Troubleshooting NFS Storage Issues

Introduction

To attach NFS storage domains to an oVirt environment, the NFS exports must be configured in a specific way. This page is designed to outline the core requirements for configuring NFS exports, and assist in troubleshooting issues encountered when attempting to attach NFS storage domains to an oVirt environment for the first time.

Permissions

In principle, the user vdsm, with uid 36 and gid 36, must have read and write permissions on all NFS exports.

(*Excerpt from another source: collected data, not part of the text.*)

(* ===== verification/SystemSpec.v ===== *)
(** * The specification of the whole system

    What the three probes promise while the controller changes their maps and reads their ring
    buffers: the observer of the connection probe, one machine per connection attempt, and the system
    calls that pass the allowlist. *)

From S2P Require Import Prelude CLayout CLayoutFacts BpfEnv RingBuffer VmlinuxBase Helper.
From S2P Require Import RustStd Controller ControllerThms System SystemFacts.
From S2P Require NetworkProbe NetworkProbeSpec NetworkProbeThms.
From S2P Require NetpolicyDrop NetpolicySpec SyscallProbe.

#[local] Existing Instance NetpolicyDrop.conn_attempt_eq_dec.

#[export] Instance conn_attempt_countable : Countable NetpolicyDrop.conn_attempt.
Proof.
  refine (inj_countable'
    (λ k, let 'NetpolicyDrop.ConnAttempt i sa da sp dp pr pa := k in (i, sa, da, sp, dp, pr, pa))
    (λ '(i, sa, da, sp, dp, pr, pa), NetpolicyDrop.ConnAttempt i sa da sp dp pr pa) _).
  by intros [].
Defined.

Section SystemSpec.
Context `{BpfKernelLaws}.

Record sys_spec : Type := SysSpec {
  sp_network : helper_maps;
  sp_observer : NetworkProbeSpec.observer;
  sp_netpolicy : helper_maps;
  sp_attempts : gmap NetpolicyDrop.conn_attempt NetpolicyDrop.conn_state;
  sp_drops : list NetpolicyDrop.policy_drop;
  sp_syscall : helper_maps;
  sp_calls : list (Z * Z)
}.

(** The maps of an object after a turn of the loop; [d]: it is sent the addresses to ignore. *)
Definition told (d ok : bool) (inum : option Z) (ip : option string) (h : helper_maps) :
    helper_maps :=
  if ok then
    let h := match inum with Some inum => update_inode inum h | None => h end in
    match d, ip with
    | true, Some ip =>
        match parse_ipv4 ip with Some ip => update_ignore (to_be32 ip) h | None => h end
    | _, _ => h
    end
  else h.

Definition set_observer (o : NetworkProbeSpec.observer) (σ : sys_spec) : sys_spec :=
  {| sp_network := sp_network σ; sp_observer := o; sp_netpolicy := sp_netpolicy σ;
     sp_attempts := sp_attempts σ; sp_drops := sp_drops σ; sp_syscall := sp_syscall σ;
     sp_calls := sp_calls σ |}.

Definition attempted (full : bool) (now : Z) (key : NetpolicyDrop.conn_attempt)
    (e : NetpolicySpec.attempt_event) (σ : sys_spec) : sys_spec :=
  let old := sp_attempts σ !! key in
  {| sp_network := sp_network σ; sp_observer := sp_observer σ; sp_netpolicy := sp_netpolicy σ;
     sp_attempts := partial_alter (λ _, NetpolicySpec.attempt_step now full e old) key (sp_attempts σ);
     sp_drops := sp_drops σ ++ NetpolicySpec.attempt_report now full key e old;
     sp_syscall := sp_syscall σ; sp_calls := sp_calls σ |}.

Definition called (full : bool) (call : option (Z * Z)) (σ : sys_spec) : sys_spec :=
  {| sp_network := sp_network σ; sp_observer := sp_observer σ; sp_netpolicy := sp_netpolicy σ;
     sp_attempts := sp_attempts σ; sp_drops := sp_drops σ; sp_syscall := sp_syscall σ;
     sp_calls := sp_calls σ ++ (if full then [] else option_list call) |}.

(** [full]: the ring buffer of the object of the hook has no room at that moment. *)
Definition spec_event (d full : bool) (e : event) (σ : sys_spec) : sys_spec :=
  match e with
  | NetworkHook hk =>
      set_observer (NetworkProbeSpec.observe (sp_network σ) full hk (sp_observer σ)) σ
  | DropHook hk =>
      match NetpolicySpec.hook_attempt (sp_netpolicy σ) hk with
      | Some (key, e) => attempted full (bpf_ktime_get_ns (NetpolicySpec.drop_hook_kctx hk)) key e σ
      | None => σ
      end
  | SyscallHook c ctx => called full (SyscallProbe.syscall_event (sp_syscall σ) c ctx) σ
  | LoopTurn ok inum ip =>
      {| sp_network := told d ok inum ip (sp_network σ); sp_observer := sp_observer σ;
         sp_netpolicy := told false ok inum ip (sp_netpolicy σ);
         sp_attempts := sp_attempts σ; sp_drops := sp_drops σ;
         sp_syscall := told false ok inum ip (sp_syscall σ); sp_calls := sp_calls σ |}
  | CloseNetwork | CloseSyscall | CloseDrop => σ
  end.

Fixpoint spec_events (d : bool) (fulls : list bool) (es : list event) (σ : sys_spec) : sys_spec :=
  match fulls, es with
  | full :: fulls, e :: es => spec_events d fulls es (spec_event d full e σ)
  | _, _ => σ
  end.

(** Whether the ring buffer concerned has room, at each event of a run. *)
Definition refusal (e : event) (y : system) : bool :=
  match e with
  | NetworkHook _ => ring_full NetworkProbe.network_event_data (network_ring y)
  | DropHook _ => ring_full NetpolicyDrop.policy_drop_event (drop_ring y)
  | SyscallHook _ _ => ring_full SyscallProbe.data_t (syscall_ring y)
  | _ => false
  end.

Fixpoint refusals (d : bool) (es : list event) (y : system) : list bool :=
  match es with
  | [] => []
  | e :: es =>
      refusal e y :: match exec_event d e y with Some y => refusals d es y | None => [] end
  end.

(** ** Room *)

(** One more key fits the map. *)
Definition map_room {df : map_def} {K V : Type} `{EqDecision K} (m : bpf_map df K V) : Prop :=
  ∃ keys, (∀ k, is_Some (bpf_map_peek m k) → k ∈ keys) ∧ Z.of_nat (length keys) < max_entries df.

Definition helper_room (h : helper_maps) : Prop := map_room (inode_num h) ∧ map_room (ignore_ips h).

(** Nothing that an event adds makes a map evict. *)
Definition event_room (e : event) (σ : sys_spec) : Prop :=
  match e with
  | NetworkHook _ => NetworkProbeSpec.roomy (sp_observer σ)
  | DropHook _ => Z.of_nat (size (sp_attempts σ)) < max_entries NetpolicyDrop.connection_tracking_def
  | LoopTurn true _ _ =>
      helper_room (sp_network σ) ∧ helper_room (sp_netpolicy σ) ∧ helper_room (sp_syscall σ)
  | _ => True
  end.

Fixpoint run_room (d : bool) (fulls : list bool) (es : list event) (σ : sys_spec) : Prop :=
  match fulls, es with
  | full :: fulls, e :: es => event_room e σ ∧ run_room d fulls es (spec_event d full e σ)
  | _, _ => True
  end.

(** ** The simulation relation *)

Record sys_refines (y : system) (σ : sys_spec) : Prop := {
  sr_network : NetworkProbeSpec.refines (sp_network σ) (network_sk (sys_ctl y)) (sp_observer σ);
  sr_netpolicy : NetpolicyDrop.nd_helper (netpolicy_sk (sys_ctl y)) ≡ sp_netpolicy σ;
  sr_attempts k :
    bpf_map_peek (NetpolicyDrop.connection_tracking (netpolicy_sk (sys_ctl y))) k = sp_attempts σ !! k;
  sr_drops : NetpolicyDrop.drops (netpolicy_sk (sys_ctl y)) = sp_drops σ;
  sr_syscall : SyscallProbe.sy_helper (syscall_sk (sys_ctl y)) ≡ sp_syscall σ;
  sr_calls : SyscallProbe.syscalls_reported (syscall_sk (sys_ctl y)) = sp_calls σ
}.

(** The objects as they are loaded: only the maps that user space fills have contents. *)
Definition loaded_spec (y : system) : sys_spec :=
  {| sp_network := NetworkProbe.np_helper (network_sk (sys_ctl y));
     sp_observer := NetworkProbeSpec.initial_observer;
     sp_netpolicy := NetpolicyDrop.nd_helper (netpolicy_sk (sys_ctl y));
     sp_attempts := ∅; sp_drops := [];
     sp_syscall := SyscallProbe.sy_helper (syscall_sk (sys_ctl y)); sp_calls := [] |}.

Definition freshly_loaded (y : system) : Prop :=
  booted y ∧ NetworkProbeSpec.loaded (network_sk (sys_ctl y)) ∧
  ∀ k, bpf_map_peek (NetpolicyDrop.connection_tracking (netpolicy_sk (sys_ctl y))) k = None.

End SystemSpec.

However, some daemons on the hypervisor hosts (for example, sanlock) use a different uid but need access to the director,y too. Therefore, all incoming NFS requests must be mapped to the aforementioned uid and gid. Two steps are required to ensure this mapping:

  1. Change the ownership of the export directory, replacing directory_name with the name of the directory:

      # chown 36:36 directory_name

  2. Add the anonuid=36, anongid=36 and all_squash options on the export in /etc/exports.

      # /exports/directory_name       *(rw,anonuid=36,anongid=36,all_squash)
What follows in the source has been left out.